:: SOURCE DATA ::

(* ===== verification/DbOpen.v ===== *)
(** * Opening a database (src/db/db_impl.cc)

    [Open] recovers the version set from its descriptor, replays the logs that are
    not covered by tables, saves what it recovered in the descriptor and starts with
    an empty (or a reused) log.  What the file system answers is an argument
    ([OpenIO]).  The tables that are written on the way are recorded in
    [ry_written], as their contents decide what the database holds afterwards. *)

From stdpp Require Import gmap sorting relations.
From Stdlib Require Import String.
From S2P Require Import Prelude Coding Status Env Comparator Filename Log DbFormat Arena Random SkipList MemTable WriteBatch VersionEdit Version VersionBuilder Compaction DbCompaction VersionSet DbImpl.

(** The options that decide how a database is opened. *)
Record OpenOptions := MkOpenOptions { create_if_missing : bool; error_if_exists : bool; paranoid_checks : bool; reuse_logs : bool }.

Section Open.
  Context (C : Comparator) (base : nat → Z) {W : WritableFile} {F : SequentialFile} (options : Options) (oo : OpenOptions) (dbname : bytes).

Record OpenIO := MkOpenIO {
  oi_lock : Status;                         (* LockFile *)
  oi_current_exists : bool;                 (* FileExists(CurrentFileName(dbname_)) *)
  oi_new_manifest : Status * wfile;         (* NewDB: the descriptor file 1 *)
  oi_manifest_sync : wfile → Status;
  oi_manifest_close : wfile → Status;
  oi_set_current : Status;                  (* NewDB: SetCurrentFile *)
  oi_recover : option wfile → RecoverIO;    (* what is found after NewDB wrote a descriptor, or without it *)
  oi_children : result (list bytes);        (* GetChildren *)
  oi_log_open : Z → result sfile;
  oi_log_size : Z → result Z;
  oi_log_append : Z → result wfile;
  oi_tables : OutputIO;
  oi_micros : Z;
  oi_new_log : Z → Status * wfile;
  oi_manifest : ManifestIO;
  oi_filenames : list bytes;                (* GetChildren in RemoveObsoleteFiles *)
}.

(** ** A new database *)

Definition new_db_edit : VersionEdit :=
  VersionEdit.SetLastSequence 0 (SetNextFile 2 (VersionEdit.SetLogNumber 0 (SetComparatorName (@Name C) VersionEdit.Clear))).

(** The status and the descriptor file, if one was made. *)
Definition NewDB (io : OpenIO) : option (Status * option wfile) :=
  let '(s, file) := oi_new_manifest io in
  if ok s then
    '(s, log) ← AddRecord (NewWriter file) (EncodeTo new_db_edit []);
    let s := if ok s then oi_manifest_sync io (dest_ log) else s in
    let s := if ok s then oi_manifest_close io (dest_ log) else s in
    Some (if ok s then (oi_set_current io, Some (dest_ log)) else (s, None))
  else Some (s, None).

Definition MaybeIgnoreError (s : Status) : Status := if ok s || paranoid_checks oo then s else Status_OK.

(** ** Logs *)

(** What [Recover] changes: the parts of the database that writing a table touches,
    [*edit], [*save_manifest], [*max_sequence], [mem_], [log_] and [logfile_number_]. *)
Record Recovery := MkRecovery {
  ry_state : TableState;
  ry_edit : VersionEdit;
  ry_save_manifest : bool;
  ry_max_sequence : Z;
  ry_mem : option MemTable;
  ry_log : option Log.Writer;
  ry_logfile_number : Z;
  ry_written : list (Z * list entry);
}.

Definition ry_versions (r : Recovery) : VersionSet := ts_versions (ry_state r).

Definition with_ry_versions (r : Recovery) (vs : VersionSet) : Recovery :=
  let t := ry_state r in
  MkRecovery (MkTableState vs (ts_pending t) (ts_stats t) (ts_worth t)) (ry_edit r) (ry_save_manifest r) (ry_max_sequence r) (ry_mem r) (ry_log r) (ry_logfile_number r) (ry_written r).

Definition with_max_sequence (r : Recovery) (n : Z) : Recovery :=
  MkRecovery (ry_state r) (ry_edit r) (ry_save_manifest r) n (ry_mem r) (ry_log r) (ry_logfile_number r) (ry_written r).

Definition with_ry_log (r : Recovery) (edit : VersionEdit) (mem : MemTable) (log : Log.Writer) (number : Z) : Recovery :=
  MkRecovery (ry_state r) edit (ry_save_manifest r) (ry_max_sequence r) (Some mem) (Some log) number (ry_written r).

(** [*save_manifest = true; status = WriteLevel0Table(mem, edit, nullptr)]. *)
Definition recover_table (io : OpenIO) (mem : MemTable) (r : Recovery) : option (Status * Recovery) :=
  entries ← mem_entries mem;
  '(s, edit, t) ← write_level0 C options (oi_tables io) (oi_micros io) entries (ry_edit r) None (ry_state r);
  Some (s, MkRecovery t edit true (ry_max_sequence r) (ry_mem r) (ry_log r) (ry_logfile_number r) (ry_written r ++ [(vs_next_file_number (ry_versions r), entries)])).

(** [LogReporter]: without paranoid checks the reports change no status. *)
Definition recover_report (s : Status) (old new : list (Z * Status)) : Status := if paranoid_checks oo then report_status s old new else s.

(** The loop over the records: the status, the memtable and the number of tables
    written. *)
Fixpoint recover_records (n fuel : nat) (io : OpenIO) (reader : Reader) (status : Status) (mem : option MemTable) (compactions : Z) (r : Recovery)
    : option (Status * option MemTable * Z * Recovery) :=
  match n with
  | O => None
  | S n =>
      '(o, reader') ← ReadRecord fuel reader;
      let status := recover_report status (reports reader) (reports reader') in
      match o with
      | Some record =>
          if ok status then
            if size record <? 12 then
              recover_records n fuel io reader' (if paranoid_checks oo then Corruption (bs "log record too small") [] else status) mem compactions r
            else
              let batch := SetContents NewWriteBatch record in
              let mem := default (Ref (NewMemTable base)) mem in
              '(st, status) ← InsertInto C base batch mem;
              '(mem, _) ← st;
              let status := MaybeIgnoreError status in
              if ok status then
                let last_seq := u64 (Sequence batch + Count batch - 1) in
                let r := if last_seq >? ry_max_sequence r then with_max_sequence r last_seq else r in
                if ApproximateMemoryUsage mem >? write_buffer_size options then
                  '(status, r) ← recover_table io mem r;
                  if ok status then recover_records n fuel io reader' status None (compactions + 1) r
                  else Some (status, None, compactions + 1, r)
                else recover_records n fuel io reader' status (Some mem) compactions r
              else Some (status, Some mem, compactions, r)
          else Some (status, mem, compactions, r)
      | None => Some (status, mem, compactions, r)
      end
  end.

Definition RecoverLogFile (n fuel : nat) (io : OpenIO) (log_number : Z) (last_log : bool) (r : Recovery) : option (Status * Recovery) :=
  match oi_log_open io log_number with
  | Fail s => Some (MaybeIgnoreError s, r)
  | Ok file =>
      '(status, mem, compactions, r) ← recover_records n fuel io (NewReader file true true 0) Status_OK None 0 r;
      let '(mem, r) :=
        if ok status && reuse_logs oo && last_log && (compactions =? 0) then
          match oi_log_size io log_number, oi_log_append io log_number with
          | Ok lfile_size, Ok logfile =>
              (None, with_ry_log r (ry_edit r) (default (Ref (NewMemTable base)) mem) (NewWriterAt logfile lfile_size) log_number)
          | _, _ => (mem, r)
          end
        else (mem, r) in
      match mem with
      | Some m => if ok status then recover_table io m r else Some (status, r)
      | None => Some (status, r)
      end
  end.

(** ** Recovery *)

(** [expected] after the names were looked at. *)
Definition missing_files (vs : VersionSet) (filenames : list bytes) : gset Z :=
  foldl (λ expected name, match ParseFileName name with Some (number, _) => expected ∖ {[number]} | None => expected end) (AddLiveFiles vs ∅) filenames.

(** The logs to replay, in the order in which they were made. *)
Definition log_numbers (vs : VersionSet) (filenames : list bytes) : list Z :=
  merge_sort Z.le (omap (λ name, match ParseFileName name with
    | Some (number, kLogFile) => if (number >=? vs_log_number vs) || (number =? vs_prev_log_number vs) then Some number else None
    | _ => None
    end) filenames).

Definition missing_status (expected : gset Z) : Status :=
  Corruption (NumberToString (size (elements expected)) ++ bs " missing files; e.g.") (TableFileName dbname (default 0 (head (merge_sort Z.le (elements expected))))).

Fixpoint recover_logs (n fuel : nat) (io : OpenIO) (logs : list Z) (r : Recovery) : option (Status * Recovery) :=
  match logs with
  | [] => Some (Status_OK, r)
  | log :: logs =>
      '(s, r) ← RecoverLogFile n fuel io log (bool_decide (logs = [])) r;
      if ok s then recover_logs n fuel io logs (with_ry_versions r (MarkFileNumberUsed log (ry_versions r))) else Some (s, r)
  end.

(** The status, and whether and which descriptor file [NewDB] made, before the
    version set is read. *)
Definition prepare (io : OpenIO) : option (Status * option wfile) :=
  if negb (ok (oi_lock io)) then Some (oi_lock io, None)
  else if oi_current_exists io then
    Some (if error_if_exists oo then InvalidArgument dbname (bs "exists (error_if_exists is true)") else Status_OK, None)
  else if create_if_missing oo then NewDB io
  else Some (InvalidArgument dbname (bs "does not exist (create_if_missing is false)"), None).

Definition DbRecover (n fuel : nat) (io : OpenIO) (r : Recovery) : option (Status * Recovery) :=
  '(s, manifest) ← prepare io;
  if ok s then
    '(s, save_manifest, vs) ← Recover C n fuel (oi_recover io manifest) (ry_versions r);
    let r := with_ry_versions r vs in
    let r := MkRecovery (ry_state r) (ry_edit r) save_manifest (ry_max_sequence r) (ry_mem r) (ry_log r) (ry_logfile_number r) (ry_written r) in
    if ok s then
      match oi_children io with
      | Fail s => Some (s, r)
      | Ok filenames =>
          let expected := missing_files vs filenames in
          if decide (expected = ∅) then
            '(s, r) ← recover_logs n fuel io (log_numbers vs filenames) r;
            Some (s, if ok s && (vs_last_sequence (ry_versions r) <? ry_max_sequence r)
                     then with_ry_versions r (SetLastSequence (ry_max_sequence r) (ry_versions r)) else r)
          else Some (missing_status expected, r)
      end
    else Some (s, r)
  else Some (s, r).

(** ** Opening *)

(** The members behind the constructor. *)
Definition NewRecovery : Recovery :=
  MkRecovery (MkTableState NewVersionSet ∅ (replicate num_levels NewCompactionStats) []) VersionEdit.Clear false 0 None None 0 [].

(** A new log and a memtable, unless the last log goes on. *)
Definition open_log (io : OpenIO) (r : Recovery) : Status * Recovery :=
  match ry_mem r with
  | Some _ => (Status_OK, r)
  | None =>
      let '(new_log_number, vs) := NewFileNumber (ry_versions r) in
      let r := with_ry_versions r vs in
      let '(s, lfile) := oi_new_log io new_log_number in
      (s, if ok s then with_ry_log r (VersionEdit.SetLogNumber new_log_number (ry_edit r)) (Ref (NewMemTable base)) (NewWriter lfile) new_log_number else r)
  end.

Definition save_recovered (io : OpenIO) (r : Recovery) : option (Status * Recovery) :=
  if ry_save_manifest r then
    let edit := VersionEdit.SetLogNumber (ry_logfile_number r) (SetPrevLogNumber 0 (ry_edit r)) in
    '(s, _, vs) ← LogAndApply C (oi_manifest io) edit (ry_versions r);
    Some (s, with_ry_versions r vs)
  else Some (Status_OK, r).

(** The database that a finished recovery makes; the pointers are not null then. *)
Definition recovered_db (r : Recovery) : option DBImpl :=
  mem ← ry_mem r; log ← ry_log r;
  let t := ry_state r in
  Some (MkDB mem None log (ry_logfile_number r) [] NewWriteBatch NewSnapshotList (ts_pending t) false None (ts_versions t) Status_OK false (ts_stats t) 0 (ts_worth t)).

(** The status, the database, the files that are removed and the tables that were
    written. *)
Definition Open (n fuel : nat) (io : OpenIO) : option (Status * option DBImpl * list bytes * list (Z * list entry)) :=
  '(s, r) ← DbRecover n fuel io NewRecovery;
  let '(s, r) := if ok s then open_log io r else (s, r) in
  '(s, r) ← (if ok s then save_recovered io r else Some (s, r));
  if ok s then
    db ← recovered_db r;
    Some (s, Some (MaybeScheduleCompaction db), RemoveObsoleteFiles (oi_filenames io) db, ry_written r)
  else Some (s, None, [], ry_written r).

(** ** Destroying a database *)

(** [DestroyDB]: the status and the names for which removal is tried. *)
Definition DestroyDB (children : result (list bytes)) (lock : Status) (remove : bytes → Status) : Status * list bytes :=
  match children with
  | Fail _ => (Status_OK, [])
  | Ok filenames =>
      if ok lock then
        let removed := List.filter (λ name, match ParseFileName name with Some (_, type) => negb (bool_decide (type = kDBLockFile)) | None => false end) filenames in
        (foldl (λ result name, if ok result && negb (ok (remove name)) then remove name else result) lock removed, removed ++ [LockFileName dbname])
      else (lock, [])
  end.

End Open.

:::

Only lines holding "NewRecovery" are wanted; copy all of them from the listing.

SOLUTION FOR THIS PROBLEM —
Definition NewRecovery : Recovery :=
  '(s, r) ← DbRecover n fuel io NewRecovery;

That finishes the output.